In such a case the following separate files should be submitted: (i)
a file that deals with the linked
offence (ii)
a number of other files as necessary
to deal with the individual offences. Example: D1, D2, D3 are
arrested stealing from a shop. Upon being searched they are found to be in
possession of other property identified as being stolen from two other local
stores. PACE searches at their
homes reveal the following: D1: Property stolen in a
burglary. D2: Property stolen in an
unrelated burglary. D3: Drugs. In such a case, files
should be submitted as follows: D1, D2, D3: Joint shop
thefts. D1: Burglary/handling as
appropriate. D2: Burglary/handling as
appropriate. D3: Drugs offences. |
Thus, one investigation results in the submission of four files, each
with a separate URN. 2.4.9 Post File Submission Any decision to split or merge a case after it has been submitted to
the CPS will be taken by a Duty Prosecutor. When submitting a file, an
investigator/supervisor who is aware of a possible link to another case
should inform the Duty Prosecutor of that fact so that a decision as to
merging the cases may be taken at an early stage. 2.5 CPS REVIEW OF THE CASE FILE 2.5.1 Duty Prosecutors must apply the Code for Crown Prosecutors when
reviewing any case received from the police, and continue to do so during the
life of a case, to be satisfied that there is sufficient evidence to provide
a realistic prospect of conviction against each defendant for each offence
and that it is in the public interest to proceed. Crown Prosecutors must also
consider any human rights issues that arise. 2.6 PERFORMANCE MONITORING 2.6.1 A number of joint performance standards have been agreed by ACPO
and the CPS in relation to the management of the charging process. These are
supported by a variety of delivery measures against which areas can gauge
their performance. 2.6.2 The Joint Performance Standards: • Standard 1 – Police will undertake an effective, early investigation
to reduce use of pre-charge bail • Standard 2 – Police will obtain ‘key evidence’ before referral to a
prosecutor for a charging decision • Standard 3 – Police will themselves charge or NFA cases in accordance
with the DPP’s Guidance on Charging |
• Standard 4 – CPS will provide an immediately accessible service for
the telephone referral of cases • Standard 5 – CPS will ensure early face-to-face consultations are
provided for serious, sensitive and complex cases • Standard 6 – CPS will ensure that charging decisions are consistent
and in accordance with the Code for Crown Prosecutors and appropriate legal
and policy guidance. 2.7 CASE PROGRESSION 2.7.1 The importance of progressing a case has been recognised. Case
progression may be achieved in various ways from area to area and will
address any delays with a view to more cases being effective at court. 2.8 AT COURT 2.8.1 Local arrangements should be made for the efficient service of
‘Initial Details of the Prosecution Case’ (IDPC) (formerly known as Advanced
Information) to the court and to the defence.
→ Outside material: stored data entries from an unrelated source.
(* ===== verification/IntUtil.v ===== *)
(** * Integer helpers

    [src/src/common/int-util.h]: 128-bit products and quotients in 64-bit
    words, and byte swapping.  The multiplication that [difficulty.cpp] has for
    other platforms is here as well. *)

From stdpp Require Import base list numbers.
From Stdlib Require Import ZArith Lia.
From S2P Require Import Prelude Bytes.

(** ** Definitions *)
Definition hi_dword (val : Z) : Z := Z.shiftr val 32.
Definition lo_dword (val : Z) : Z := Z.land val 0xFFFFFFFF.

(** The low word of the product, and [*product_hi]. *)
Definition mul128 (ndebug : bool) (multiplier multiplicand : Z) : result (Z * Z) :=
  let a := hi_dword multiplier in
  let b := lo_dword multiplier in
  let c := hi_dword multiplicand in
  let d := lo_dword multiplicand in
  let ac := u64 (a * c) in
  let ad := u64 (a * d) in
  let bc := u64 (b * c) in
  let bd := u64 (b * d) in
  let adbc := u64 (ad + bc) in
  let adbc_carry := if adbc <? ad then 1 else 0 in
  let product_lo := u64 (bd + u64 (Z.shiftl adbc 32)) in
  let product_lo_carry := if product_lo <? bd then 1 else 0 in
  let product_hi := u64 (u64 (u64 (ac + Z.shiftr adbc 32) + u64 (Z.shiftl adbc_carry 32)) + product_lo_carry) in
  let! _ := c_assert ndebug (Ok (ac <=? product_hi)) in
  Ok (product_lo, product_hi).

(** The quotient, and the new [*remainder]. *)
Definition div_with_reminder (dividend divisor remainder : Z) : result (Z * Z) :=
  let dividend := Z.lor dividend (u64 (Z.shiftl remainder 32)) in
  if divisor =? 0 then Fail DivisionByZero
  else Ok (dividend / divisor, u32 (dividend mod divisor)).

(** The remainder, [*quotient_hi] and [*quotient_lo]. *)
Definition div128_32 (dividend_hi dividend_lo divisor : Z) : result (Z * Z * Z) :=
  let d3 := hi_dword dividend_hi in
  let d2 := lo_dword dividend_hi in
  let d1 := hi_dword dividend_lo in
  let d0 := lo_dword dividend_lo in
  let! (q3, remainder) := div_with_reminder d3 divisor 0 in
  let quotient_hi := u64 (Z.shiftl q3 32) in
  let! (q2, remainder) := div_with_reminder d2 divisor remainder in
  let quotient_hi := Z.lor quotient_hi q2 in
  let! (q1, remainder) := div_with_reminder d1 divisor remainder in
  let quotient_lo := u64 (Z.shiftl q1 32) in
  let! (q0, remainder) := div_with_reminder d0 divisor remainder in
  let quotient_lo := Z.lor quotient_lo q0 in
  Ok (remainder, quotient_hi, quotient_lo).

Definition SWAP64 (x : Z) : Z :=
  Z.lor (Z.lor (Z.lor (Z.lor (Z.lor (Z.lor (Z.lor
    (u64 (Z.shiftl (Z.land x 0x00000000000000ff) 56))
    (u64 (Z.shiftl (Z.land x 0x000000000000ff00) 40)))
    (u64 (Z.shiftl (Z.land x 0x0000000000ff0000) 24)))
    (u64 (Z.shiftl (Z.land x 0x00000000ff000000) 8)))
    (Z.shiftr (Z.land x 0x000000ff00000000) 8))
    (Z.shiftr (Z.land x 0x0000ff0000000000) 24))
    (Z.shiftr (Z.land x 0x00ff000000000000) 40))
    (Z.shiftr (Z.land x 0xff00000000000000) 56).

(** [mul] of [src/src/cryptonote_basic/difficulty.cpp], for platforms other than x86-64: the
    low and the high word. *)
Definition mul_portable (a b : Z) : Z * Z :=
  let aLow := Z.land a 0xFFFFFFFF in
  let aHigh := Z.shiftr a 32 in
  let bLow := Z.land b 0xFFFFFFFF in
  let bHigh := Z.shiftr b 32 in
  let res := u64 (aLow * bLow) in
  let lowRes1 := Z.land res 0xFFFFFFFF in
  let carry := Z.shiftr res 32 in
  let res := u64 (u64 (aHigh * bLow) + carry) in
  let highResHigh1 := Z.shiftr res 32 in
  let highResLow1 := Z.land res 0xFFFFFFFF in
  let res := u64 (aLow * bHigh) in
  let lowRes2 := Z.land res 0xFFFFFFFF in
  let carry := Z.shiftr res 32 in
  let res := u64 (u64 (aHigh * bHigh) + carry) in
  let highResHigh2 := Z.shiftr res 32 in
  let highResLow2 := Z.land res 0xFFFFFFFF in
  let r := u64 (highResLow1 + lowRes2) in
  let carry := Z.shiftr r 32 in
  let low := Z.lor (u64 (Z.shiftl r 32)) lowRes1 in
  let r := u64 (u64 (highResHigh1 + highResLow2) + carry) in
  let d3 := Z.land r 0xFFFFFFFF in
  let carry := Z.shiftr r 32 in
  let r := u64 (highResHigh2 + carry) in
  let high := Z.lor d3 (u64 (Z.shiftl r 32)) in
  (low, high).

(** ** Words *)
Definition is_u32 (z : Z) : Prop := 0 <= z < 2 ^ 32.
Definition is_u64 (z : Z) : Prop := 0 <= z < 2 ^ 64.

#[export] Instance is_u32_dec z : Decision (is_u32 z) := _.
#[export] Instance is_u64_dec z : Decision (is_u64 z) := _.

Lemma hi_dword_div z : hi_dword z = z / 2 ^ 32.
Proof. unfold hi_dword. by rewrite Z.shiftr_div_pow2. Qed.

Lemma lo_dword_mod z : lo_dword z = z mod 2 ^ 32.
Proof. unfold lo_dword. change 0xFFFFFFFF with (Z.ones 32). by rewrite Z.land_ones. Qed.

(** The two halves of a word. *)
Lemma dwords z : is_u64 z -> z = 2 ^ 32 * hi_dword z + lo_dword z /\ is_u32 (hi_dword z) /\ is_u32 (lo_dword z).
Proof.
  intros Hz. unfold is_u64, is_u32 in *. rewrite hi_dword_div, lo_dword_mod.
  Z.to_euclidean_division_equations. lia.
Qed.

Lemma u64_id z : is_u64 z -> u64 z = z.
Proof. apply Z.mod_small. Qed.

Lemma lor_shift_add lo hi : is_u32 lo -> 0 <= hi -> Z.lor lo (Z.shiftl hi 32) = lo + 2 ^ 32 * hi.
Proof. intros Hlo Hhi. rewrite lor_shiftl_add by (unfold is_u32 in *; lia). lia. Qed.

Lemma mul_u32 a b : is_u32 a -> is_u32 b -> 0 <= a * b <= (2 ^ 32 - 1) * (2 ^ 32 - 1).
Proof. unfold is_u32. nia. Qed.

Lemma u64_add a b : is_u64 a -> is_u64 b ->
  u64 (a + b) = if u64 (a + b) <? a then a + b - 2 ^ 64 else a + b.
Proof.
  unfold is_u64, u64. intros Ha Hb. destruct (Z.ltb_spec ((a + b) mod 2 ^ 64) a); Z.to_euclidean_division_equations; lia.
Qed.

(** ** Multiplication *)

(** The sum of the four partial products, in two words. *)
Lemma partial_products ac ad bc bd hi lo :
  0 <= lo < 2 ^ 64 -> 2 ^ 64 * ac + 2 ^ 32 * (ad + bc) + bd = 2 ^ 64 * hi + lo ->
  (2 ^ 64 * ac + 2 ^ 32 * (ad + bc) + bd) mod 2 ^ 64 = lo /\ (2 ^ 64 * ac + 2 ^ 32 * (ad + bc) + bd) / 2 ^ 64 = hi.
Proof.
  intros Hlo ->. split; [by rewrite Z.add_comm, Z.mul_comm, Z.mod_add, Z.mod_small by lia|].
  rewrite Z.add_comm, Z.mul_comm, Z.div_add, Z.div_small by lia. lia.
Qed.

Lemma product_split x y :
  x * y = 2 ^ 64 * ((x / 2 ^ 32) * (y / 2 ^ 32)) +
    2 ^ 32 * ((x / 2 ^ 32) * (y mod 2 ^ 32) + (x mod 2 ^ 32) * (y / 2 ^ 32)) + (x mod 2 ^ 32) * (y mod 2 ^ 32).
Proof.
  rewrite (Z.div_mod x (2 ^ 32)) at 1 by lia. rewrite (Z.div_mod y (2 ^ 32)) at 1 by lia. ring.
Qed.

Lemma half_u32 x : is_u64 x -> is_u32 (x / 2 ^ 32) /\ is_u32 (x mod 2 ^ 32).
Proof. unfold is_u64, is_u32. intros. Z.to_euclidean_division_equations. lia. Qed.

Lemma mul128_spec {ndebug} x y :
  is_u64 x -> is_u64 y -> mul128 ndebug x y = Ok ((x * y) mod 2 ^ 64, x * y / 2 ^ 64).
Proof.
  intros Hx Hy. destruct (half_u32 x Hx) as [Ha Hb], (half_u32 y Hy) as [Hc Hd]. unfold mul128.
  rewrite !hi_dword_div, !lo_dword_mod, (product_split x y). cbv zeta.
  pose proof (mul_u32 _ _ Ha Hc) as Hac. pose proof (mul_u32 _ _ Ha Hd) as Had.
  pose proof (mul_u32 _ _ Hb Hc) as Hbc. pose proof (mul_u32 _ _ Hb Hd) as Hbd.
  set (ac := x / 2 ^ 32 * (y / 2 ^ 32)) in *. set (ad := x / 2 ^ 32 * (y mod 2 ^ 32)) in *.
  set (bc := x mod 2 ^ 32 * (y / 2 ^ 32)) in *. set (bd := x mod 2 ^ 32 * (y mod 2 ^ 32)) in *.
  clearbody ac ad bc bd. rewrite !(u64_id ac), !(u64_id ad), !(u64_id bc), !(u64_id bd) by (unfold is_u64; lia).
  remember (u64 (ad + bc)) as s eqn:Es.
  assert (0 <= s < 2 ^ 64 /\ s + 2 ^ 64 * (if s <? ad then 1 else 0) = ad + bc) as [Hs Es'].
  { rewrite Es at 3. rewrite Es. unfold u64. destruct (Z.ltb_spec ((ad + bc) mod 2 ^ 64) ad); Z.to_euclidean_division_equations; lia. }
  clear Es.
  remember (u64 (bd + u64 (Z.shiftl s 32))) as lo eqn:Elo.
  assert (0 <= lo < 2 ^ 64 /\ lo + 2 ^ 64 * (if lo <? bd then 1 else 0) = bd + 2 ^ 32 * (s mod 2 ^ 32)) as [Hlo Elo'].
  { rewrite Z.shiftl_mul_pow2 in Elo by lia. unfold u64 in Elo.
    destruct (Z.ltb_spec lo bd); Z.to_euclidean_division_equations; lia. }
  clear Elo.
  rewrite (Z.shiftr_div_pow2 s), Z.shiftl_mul_pow2 by lia.
  set (c1 := if s <? ad then 1 else 0) in *. set (c2 := if lo <? bd then 1 else 0) in *.
  assert (0 <= c1 <= 1) by (unfold c1; case_match; lia). assert (0 <= c2 <= 1) by (unfold c2; case_match; lia).
  clearbody c1 c2.
  destruct (partial_products ac ad bc bd (ac + s / 2 ^ 32 + c1 * 2 ^ 32 + c2) lo Hlo) as [-> ->].
  { Z.to_euclidean_division_equations. lia. }
  assert (0 <= ac + s / 2 ^ 32 + c1 * 2 ^ 32 + c2 < 2 ^ 64) as Hhi by (Z.to_euclidean_division_equations; lia).
  assert (0 <= s / 2 ^ 32) by (apply Z.div_pos; lia).
  rewrite (u64_id (c1 * 2 ^ 32)), (u64_id (ac + s / 2 ^ 32)), (u64_id (ac + s / 2 ^ 32 + c1 * 2 ^ 32)), u64_id by (unfold is_u64; lia).
  rewrite c_assert_true; [done|]. f_equal. apply Z.leb_le. lia.
Qed.

Lemma u64_shift_mod r : 0 <= r -> u64 (Z.shiftl r 32) = Z.shiftl (r mod 2 ^ 32) 32.
Proof.
  intros Hr. rewrite !Z.shiftl_mul_pow2 by lia. unfold u64. Z.to_euclidean_division_equations. lia.
Qed.

(** Both multiplications compute the product. *)
Lemma mul_portable_spec x y :
  is_u64 x -> is_u64 y -> mul_portable x y = ((x * y) mod 2 ^ 64, x * y / 2 ^ 64).
Proof.
  intros Hx Hy. destruct (half_u32 x Hx) as [Ha Hb], (half_u32 y Hy) as [Hc Hd]. unfold mul_portable.
  fold (lo_dword x) (lo_dword y) (hi_dword x) (hi_dword y).
  rewrite !hi_dword_div, !lo_dword_mod, (product_split x y). cbv zeta.
  pose proof (mul_u32 _ _ Ha Hc) as Hac. pose proof (mul_u32 _ _ Ha Hd) as Had.
  pose proof (mul_u32 _ _ Hb Hc) as Hbc. pose proof (mul_u32 _ _ Hb Hd) as Hbd.
  set (ac := x / 2 ^ 32 * (y / 2 ^ 32)) in *. set (ad := x / 2 ^ 32 * (y mod 2 ^ 32)) in *.
  set (bc := x mod 2 ^ 32 * (y / 2 ^ 32)) in *. set (bd := x mod 2 ^ 32 * (y mod 2 ^ 32)) in *.
  clearbody ac ad bc bd. rewrite !(u64_id ac), !(u64_id ad), !(u64_id bc), !(u64_id bd) by (unfold is_u64; lia).
  fold (lo_dword bd) (lo_dword bc) (hi_dword bd) (hi_dword bc).
  destruct (dwords bd ltac:(unfold is_u64; lia)) as (Ebd & Hbd1 & Hbd0), (dwords bc ltac:(unfold is_u64; lia)) as (Ebc & Hbc1 & Hbc0).
  set (bd1 := hi_dword bd) in *. set (bd0 := lo_dword bd) in *. set (bc1 := hi_dword bc) in *. set (bc0 := lo_dword bc) in *.
  clearbody bd1 bd0 bc1 bc0. unfold is_u32 in Hbd1, Hbd0, Hbc1, Hbc0. subst bd bc.
  rewrite !(u64_id (ad + bd1)), !(u64_id (ac + bc1)) by (unfold is_u64; lia).
  fold (lo_dword (ad + bd1)) (lo_dword (ac + bc1)) (hi_dword (ad + bd1)) (hi_dword (ac + bc1)).
  destruct (dwords (ad + bd1) ltac:(unfold is_u64; lia)) as (E1 & H11 & H10), (dwords (ac + bc1) ltac:(unfold is_u64; lia)) as (E2 & H21 & H20).
  set (m1 := hi_dword (ad + bd1)) in *. set (m0 := lo_dword (ad + bd1)) in *.
  set (n1 := hi_dword (ac + bc1)) in *. set (n0 := lo_dword (ac + bc1)) in *. clearbody m1 m0 n1 n0. unfold is_u32 in H11, H10, H21, H20.
  rewrite !(u64_id (m0 + bc0)), !(u64_id (m1 + n0)) by (unfold is_u64; lia).
  rewrite u64_shift_mod by lia. fold (hi_dword (m0 + bc0)). rewrite hi_dword_div. set (k := (m0 + bc0) / 2 ^ 32).
  assert (0 <= k <= 1 /\ m0 + bc0 = 2 ^ 32 * k + (m0 + bc0) mod 2 ^ 32) as [Hk Ek] by (unfold k; Z.to_euclidean_division_equations; lia).
  rewrite Z.lor_comm, lor_shift_add by (unfold is_u32; Z.to_euclidean_division_equations; lia).
  rewrite (u64_id (m1 + n0 + k)) by (unfold is_u64; lia).
  fold (lo_dword (m1 + n0 + k)) (hi_dword (m1 + n0 + k)). rewrite lo_dword_mod, hi_dword_div.
  set (j := (m1 + n0 + k) / 2 ^ 32).
  assert (0 <= j <= 2 /\ m1 + n0 + k = 2 ^ 32 * j + (m1 + n0 + k) mod 2 ^ 32) as [Hj Ej] by (unfold j; Z.to_euclidean_division_equations; lia).
  pose proof (Z.mod_pos_bound (m0 + bc0) (2 ^ 32) ltac:(lia)) as R0. pose proof (Z.mod_pos_bound (m1 + n0 + k) (2 ^ 32) ltac:(lia)) as R1.
  clearbody k j. rewrite (u64_id (n1 + j)) by (unfold is_u64; lia).
  rewrite u64_shift_mod, lor_shift_add by (unfold is_u32; try apply Z.mod_pos_bound; lia).
  assert (n1 + j < 2 ^ 32) as Hnj by lia. rewrite (Z.mod_small (n1 + j)) by lia.
  destruct (partial_products ac ad (2 ^ 32 * bc1 + bc0) (2 ^ 32 * bd1 + bd0)
    ((m1 + n0 + k) mod 2 ^ 32 + 2 ^ 32 * (n1 + j)) (bd0 + 2 ^ 32 * ((m0 + bc0) mod 2 ^ 32))) as [-> ->]; [lia|lia|done].
Qed.

(** ** Division *)
Lemma div_with_reminder_spec dividend divisor remainder :
  is_u32 dividend -> 0 < divisor < 2 ^ 32 -> 0 <= remainder < divisor ->
  div_with_reminder dividend divisor remainder =
    Ok ((2 ^ 32 * remainder + dividend) / divisor, (2 ^ 32 * remainder + dividend) mod divisor).
Proof.
  intros Hd Hv Hr. unfold div_with_reminder. rewrite (u64_id (Z.shiftl remainder 32))
    by (unfold is_u64; rewrite Z.shiftl_mul_pow2; lia).
  rewrite lor_shift_add, (Z.add_comm dividend) by (done || lia). destruct (Z.eqb_spec divisor 0); [lia|].
  do 2 f_equal. apply Z.mod_small. pose proof (Z.mod_pos_bound (2 ^ 32 * remainder + dividend) divisor ltac:(lia)). lia.
Qed.

(** One digit of the long division. *)
Lemma digit_bound dividend divisor remainder :
  is_u32 dividend -> 0 <= remainder < divisor -> is_u32 ((2 ^ 32 * remainder + dividend) / divisor).
Proof.
  intros Hd Hr. unfold is_u32 in *. split; [apply Z.div_pos; lia|]. apply Z.div_lt_upper_bound; nia.
Qed.

Lemma div128_32_spec hi lo divisor :
  is_u64 hi -> is_u64 lo -> 0 < divisor < 2 ^ 32 ->
  let n := 2 ^ 64 * hi + lo in
  div128_32 hi lo divisor = Ok (n mod divisor, n / divisor / 2 ^ 64, (n / divisor) mod 2 ^ 64).
Proof.
  intros Hhi Hlo Hv n. destruct (dwords hi Hhi) as (Eh & H3 & H2), (dwords lo Hlo) as (El & H1 & H0). unfold div128_32.
  set (d3 := hi_dword hi) in *. set (d2 := lo_dword hi) in *. set (d1 := hi_dword lo) in *. set (d0 := lo_dword lo) in *.
  rewrite (div_with_reminder_spec d3) by (done || lia). cbn [bind].
  set (r3 := (2 ^ 32 * 0 + d3) mod divisor). set (q3 := (2 ^ 32 * 0 + d3) / divisor).
  assert (0 <= r3 < divisor) as R3 by (apply Z.mod_pos_bound; lia). rewrite (div_with_reminder_spec d2) by done. cbn [bind].
  set (r2 := (2 ^ 32 * r3 + d2) mod divisor). set (q2 := (2 ^ 32 * r3 + d2) / divisor).
  assert (0 <= r2 < divisor) as R2 by (apply Z.mod_pos_bound; lia). rewrite (div_with_reminder_spec d1) by done. cbn [bind].
  set (r1 := (2 ^ 32 * r2 + d1) mod divisor). set (q1 := (2 ^ 32 * r2 + d1) / divisor).
  assert (0 <= r1 < divisor) as R1 by (apply Z.mod_pos_bound; lia). rewrite (div_with_reminder_spec d0) by done. cbn [bind].
  set (r0 := (2 ^ 32 * r1 + d0) mod divisor). set (q0 := (2 ^ 32 * r1 + d0) / divisor).
  assert (0 <= r0 < divisor) as R0 by (apply Z.mod_pos_bound; lia).
  assert (is_u32 q3) as Q3 by (apply digit_bound; [done|lia]). assert (is_u32 q2) as Q2 by (by apply digit_bound).
  assert (is_u32 q1) as Q1 by (by apply digit_bound). assert (is_u32 q0) as Q0 by (by apply digit_bound).
  pose proof (Z.div_mod (2 ^ 32 * 0 + d3) divisor ltac:(lia)) as E3. pose proof (Z.div_mod (2 ^ 32 * r3 + d2) divisor ltac:(lia)) as E2.
  pose proof (Z.div_mod (2 ^ 32 * r2 + d1) divisor ltac:(lia)) as E1. pose proof (Z.div_mod (2 ^ 32 * r1 + d0) divisor ltac:(lia)) as E0.
  fold q3 r3 in E3. fold q2 r2 in E2. fold q1 r1 in E1. fold q0 r0 in E0. unfold is_u32 in Q3, Q2, Q1, Q0.
  rewrite !u64_id by (unfold is_u64; rewrite Z.shiftl_mul_pow2; lia).
  rewrite !(Z.lor_comm (Z.shiftl _ _)), !lor_shift_add by (unfold is_u32; lia).
  assert (n = divisor * (2 ^ 64 * (q2 + 2 ^ 32 * q3) + (q0 + 2 ^ 32 * q1)) + r0) as En by (unfold n; rewrite Eh, El; clear -E3 E2 E1 E0; nia).
  rewrite <- (Z.mod_unique n divisor _ r0 (or_introl R0) En), <- (Z.div_unique n divisor _ r0 (or_introl R0) En).
  set (qh := q2 + 2 ^ 32 * q3). set (ql := q0 + 2 ^ 32 * q1). assert (0 <= ql < 2 ^ 64) by (unfold ql; lia).
  rewrite (Z.add_comm _ ql), (Z.mul_comm _ qh), Z.div_add, Z.mod_add, Z.div_small, Z.mod_small by lia. done.
Qed.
This may be undertaken at any
stage from point of charge onwards. The CPS should ensure the defence sign
for receipt of any IDPC, particularly any hard copy of audio/visual
recordings served. 2.8.2 At the end of any breach of bail conditions hearing, the
prosecutor should complete the bottom of the MG8 and ensure prompt delivery of the form to the relevant police
station and CPS office. This is for onward transmission to the Witness Care
Unit to update the victim and witnesses as to the bail position of the
defendant. 2.8.3 The CPS lawyer should notify the police immediately after court
of any requirement to upgrade a case file, and in any event within 24 hours. 2.8.4 The CPS will alert the court to
any offences taken into consideration (TICs) listed on the MG18. Where such information is not
available at |
the first hearing, the CPS prosecutor should apply to the court for a
short adjournment to enable such information to be provided. CASES FOR COURT – INITIAL COURT HEARING 2.8.5 Cases need to be built proportionately by the police to ensure
that progress is made at court and that any unnecessary adjournments are
avoided. The objective is also to limit witnesses to only those that are
required, which avoids unnecessary anxiety to victims and witnesses and
wasted time and delay at court. CASE MANAGEMENT ACTIONS FOLLOWING A ‘NOT GUILTY’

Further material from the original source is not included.